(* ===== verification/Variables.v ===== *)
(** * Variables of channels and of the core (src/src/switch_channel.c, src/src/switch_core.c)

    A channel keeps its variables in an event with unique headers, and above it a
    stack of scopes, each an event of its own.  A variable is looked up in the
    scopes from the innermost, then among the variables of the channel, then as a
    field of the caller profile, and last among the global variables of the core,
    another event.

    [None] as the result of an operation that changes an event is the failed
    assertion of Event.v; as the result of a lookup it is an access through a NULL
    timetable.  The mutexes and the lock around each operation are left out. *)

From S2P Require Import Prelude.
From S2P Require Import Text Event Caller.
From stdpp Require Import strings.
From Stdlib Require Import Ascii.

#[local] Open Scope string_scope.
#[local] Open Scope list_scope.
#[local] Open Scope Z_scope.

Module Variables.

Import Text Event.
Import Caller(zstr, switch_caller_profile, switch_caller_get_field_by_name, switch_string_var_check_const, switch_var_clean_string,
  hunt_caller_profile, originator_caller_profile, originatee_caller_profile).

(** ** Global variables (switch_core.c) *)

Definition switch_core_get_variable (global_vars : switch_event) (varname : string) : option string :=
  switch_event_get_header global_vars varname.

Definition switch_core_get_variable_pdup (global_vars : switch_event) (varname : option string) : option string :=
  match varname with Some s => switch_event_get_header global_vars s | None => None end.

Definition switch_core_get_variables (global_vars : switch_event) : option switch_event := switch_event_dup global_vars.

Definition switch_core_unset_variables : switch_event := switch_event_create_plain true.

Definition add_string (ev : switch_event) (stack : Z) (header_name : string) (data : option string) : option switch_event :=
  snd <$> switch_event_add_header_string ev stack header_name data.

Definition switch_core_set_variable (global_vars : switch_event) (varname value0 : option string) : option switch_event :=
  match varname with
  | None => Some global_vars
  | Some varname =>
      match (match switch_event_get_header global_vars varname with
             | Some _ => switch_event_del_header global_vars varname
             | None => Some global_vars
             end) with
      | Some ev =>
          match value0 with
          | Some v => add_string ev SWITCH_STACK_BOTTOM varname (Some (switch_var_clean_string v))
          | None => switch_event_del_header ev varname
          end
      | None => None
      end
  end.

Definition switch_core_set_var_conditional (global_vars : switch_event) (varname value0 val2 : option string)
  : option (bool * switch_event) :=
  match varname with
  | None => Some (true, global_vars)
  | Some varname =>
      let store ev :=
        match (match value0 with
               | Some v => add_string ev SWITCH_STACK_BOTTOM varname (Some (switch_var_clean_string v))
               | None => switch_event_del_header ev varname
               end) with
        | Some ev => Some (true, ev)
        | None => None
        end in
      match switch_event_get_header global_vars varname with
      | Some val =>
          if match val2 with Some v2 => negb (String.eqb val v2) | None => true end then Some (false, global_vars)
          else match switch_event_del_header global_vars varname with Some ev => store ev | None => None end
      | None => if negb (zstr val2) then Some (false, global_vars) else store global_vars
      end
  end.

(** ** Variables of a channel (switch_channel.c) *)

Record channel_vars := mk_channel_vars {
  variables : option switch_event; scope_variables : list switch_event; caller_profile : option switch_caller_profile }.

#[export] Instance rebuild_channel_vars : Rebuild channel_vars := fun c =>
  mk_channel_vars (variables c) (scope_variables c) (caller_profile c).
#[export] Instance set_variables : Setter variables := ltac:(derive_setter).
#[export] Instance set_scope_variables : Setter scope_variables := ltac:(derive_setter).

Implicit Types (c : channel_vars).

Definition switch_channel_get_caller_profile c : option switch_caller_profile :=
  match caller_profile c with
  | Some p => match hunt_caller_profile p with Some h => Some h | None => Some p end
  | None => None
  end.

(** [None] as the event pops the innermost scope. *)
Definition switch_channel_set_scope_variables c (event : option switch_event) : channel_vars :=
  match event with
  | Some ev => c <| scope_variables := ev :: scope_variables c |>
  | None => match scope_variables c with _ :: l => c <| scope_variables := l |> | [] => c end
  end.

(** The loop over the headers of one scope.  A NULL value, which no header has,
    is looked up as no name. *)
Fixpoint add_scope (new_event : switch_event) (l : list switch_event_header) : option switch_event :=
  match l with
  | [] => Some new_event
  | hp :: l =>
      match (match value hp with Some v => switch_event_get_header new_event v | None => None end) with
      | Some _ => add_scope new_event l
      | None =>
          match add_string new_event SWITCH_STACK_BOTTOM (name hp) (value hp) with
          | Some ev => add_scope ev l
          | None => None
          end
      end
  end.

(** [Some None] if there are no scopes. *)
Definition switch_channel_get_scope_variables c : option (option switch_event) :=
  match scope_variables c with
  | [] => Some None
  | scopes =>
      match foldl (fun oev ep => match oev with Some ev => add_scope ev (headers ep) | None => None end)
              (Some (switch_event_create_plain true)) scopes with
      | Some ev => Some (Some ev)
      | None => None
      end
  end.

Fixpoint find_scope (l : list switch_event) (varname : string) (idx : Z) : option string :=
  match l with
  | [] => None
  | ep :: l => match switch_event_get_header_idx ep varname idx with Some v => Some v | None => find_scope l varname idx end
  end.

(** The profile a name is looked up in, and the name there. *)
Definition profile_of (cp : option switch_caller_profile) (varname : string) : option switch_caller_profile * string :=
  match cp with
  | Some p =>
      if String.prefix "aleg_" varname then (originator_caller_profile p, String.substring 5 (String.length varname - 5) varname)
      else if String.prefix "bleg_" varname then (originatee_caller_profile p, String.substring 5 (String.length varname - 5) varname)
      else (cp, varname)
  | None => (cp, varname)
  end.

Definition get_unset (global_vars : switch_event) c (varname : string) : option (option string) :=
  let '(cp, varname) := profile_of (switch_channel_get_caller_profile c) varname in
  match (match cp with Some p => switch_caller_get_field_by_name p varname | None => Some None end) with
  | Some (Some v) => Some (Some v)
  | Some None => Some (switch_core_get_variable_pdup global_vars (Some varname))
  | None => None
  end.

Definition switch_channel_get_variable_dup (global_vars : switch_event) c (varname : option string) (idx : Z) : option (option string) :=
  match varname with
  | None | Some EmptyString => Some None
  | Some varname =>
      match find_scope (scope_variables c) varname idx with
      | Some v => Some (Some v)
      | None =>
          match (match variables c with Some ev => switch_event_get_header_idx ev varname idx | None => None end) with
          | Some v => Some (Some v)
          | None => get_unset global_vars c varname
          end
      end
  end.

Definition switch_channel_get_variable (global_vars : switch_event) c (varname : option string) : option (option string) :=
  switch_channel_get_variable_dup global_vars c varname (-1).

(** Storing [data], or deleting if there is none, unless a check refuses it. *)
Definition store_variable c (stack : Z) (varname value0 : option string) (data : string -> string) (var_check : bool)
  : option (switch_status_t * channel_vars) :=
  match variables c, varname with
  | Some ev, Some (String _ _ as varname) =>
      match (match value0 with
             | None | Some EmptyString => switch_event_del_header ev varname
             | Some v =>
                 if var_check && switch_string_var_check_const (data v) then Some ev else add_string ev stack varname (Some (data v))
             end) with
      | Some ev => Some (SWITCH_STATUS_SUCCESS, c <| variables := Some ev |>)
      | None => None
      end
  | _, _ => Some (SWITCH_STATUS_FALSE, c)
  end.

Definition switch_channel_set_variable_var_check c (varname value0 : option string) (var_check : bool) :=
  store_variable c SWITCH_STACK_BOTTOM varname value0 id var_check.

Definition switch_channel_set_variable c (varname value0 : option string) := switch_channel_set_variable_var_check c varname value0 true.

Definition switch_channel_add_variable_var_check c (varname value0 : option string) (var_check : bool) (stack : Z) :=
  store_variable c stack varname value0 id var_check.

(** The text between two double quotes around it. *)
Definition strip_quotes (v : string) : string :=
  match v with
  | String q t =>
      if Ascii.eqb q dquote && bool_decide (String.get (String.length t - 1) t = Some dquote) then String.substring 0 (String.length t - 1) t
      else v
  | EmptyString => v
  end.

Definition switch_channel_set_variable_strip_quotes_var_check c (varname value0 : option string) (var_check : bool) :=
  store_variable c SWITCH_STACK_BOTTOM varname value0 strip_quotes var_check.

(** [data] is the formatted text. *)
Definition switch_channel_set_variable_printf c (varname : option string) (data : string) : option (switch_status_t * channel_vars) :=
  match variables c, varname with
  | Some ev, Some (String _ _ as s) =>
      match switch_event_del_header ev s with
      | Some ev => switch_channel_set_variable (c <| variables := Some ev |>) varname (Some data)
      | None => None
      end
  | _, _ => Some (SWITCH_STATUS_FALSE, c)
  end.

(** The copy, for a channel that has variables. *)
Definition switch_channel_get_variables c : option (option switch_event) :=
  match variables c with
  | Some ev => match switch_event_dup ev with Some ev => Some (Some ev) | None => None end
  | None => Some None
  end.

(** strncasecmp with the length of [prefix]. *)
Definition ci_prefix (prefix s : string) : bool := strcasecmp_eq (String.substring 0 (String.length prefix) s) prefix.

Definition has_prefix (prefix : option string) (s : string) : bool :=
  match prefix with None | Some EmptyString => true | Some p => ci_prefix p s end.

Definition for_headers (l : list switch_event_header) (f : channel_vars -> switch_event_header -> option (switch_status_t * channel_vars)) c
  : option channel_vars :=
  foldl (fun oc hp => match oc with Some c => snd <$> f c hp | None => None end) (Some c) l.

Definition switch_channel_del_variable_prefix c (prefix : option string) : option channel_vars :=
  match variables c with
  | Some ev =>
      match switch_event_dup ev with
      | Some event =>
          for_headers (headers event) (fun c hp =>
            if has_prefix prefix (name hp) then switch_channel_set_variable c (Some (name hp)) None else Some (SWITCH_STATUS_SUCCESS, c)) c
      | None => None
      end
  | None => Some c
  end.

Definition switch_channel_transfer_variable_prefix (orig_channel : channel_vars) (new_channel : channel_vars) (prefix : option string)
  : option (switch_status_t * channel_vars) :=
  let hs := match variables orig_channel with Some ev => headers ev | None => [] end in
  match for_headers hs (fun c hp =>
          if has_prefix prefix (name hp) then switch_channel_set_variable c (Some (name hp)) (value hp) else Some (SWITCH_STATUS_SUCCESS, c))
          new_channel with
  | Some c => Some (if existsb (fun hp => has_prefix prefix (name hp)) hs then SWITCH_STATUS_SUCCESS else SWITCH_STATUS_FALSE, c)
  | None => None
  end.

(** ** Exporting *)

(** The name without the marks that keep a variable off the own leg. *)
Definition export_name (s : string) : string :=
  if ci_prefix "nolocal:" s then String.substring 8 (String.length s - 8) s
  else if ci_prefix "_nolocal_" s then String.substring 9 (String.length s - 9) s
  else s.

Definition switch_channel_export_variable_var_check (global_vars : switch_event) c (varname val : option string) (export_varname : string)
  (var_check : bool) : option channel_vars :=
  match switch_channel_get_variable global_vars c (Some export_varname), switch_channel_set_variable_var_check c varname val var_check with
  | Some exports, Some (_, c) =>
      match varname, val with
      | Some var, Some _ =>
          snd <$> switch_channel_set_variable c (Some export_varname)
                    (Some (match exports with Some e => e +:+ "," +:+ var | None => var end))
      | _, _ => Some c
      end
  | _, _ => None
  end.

※ ※ ※

Task description →
Anywhere the listing shows the word "Setter", copy the full line.

Answer box →
#[export] Instance set_variables : Setter variables := ltac:(derive_setter).
#[export] Instance set_scope_variables : Setter scope_variables := ltac:(derive_setter).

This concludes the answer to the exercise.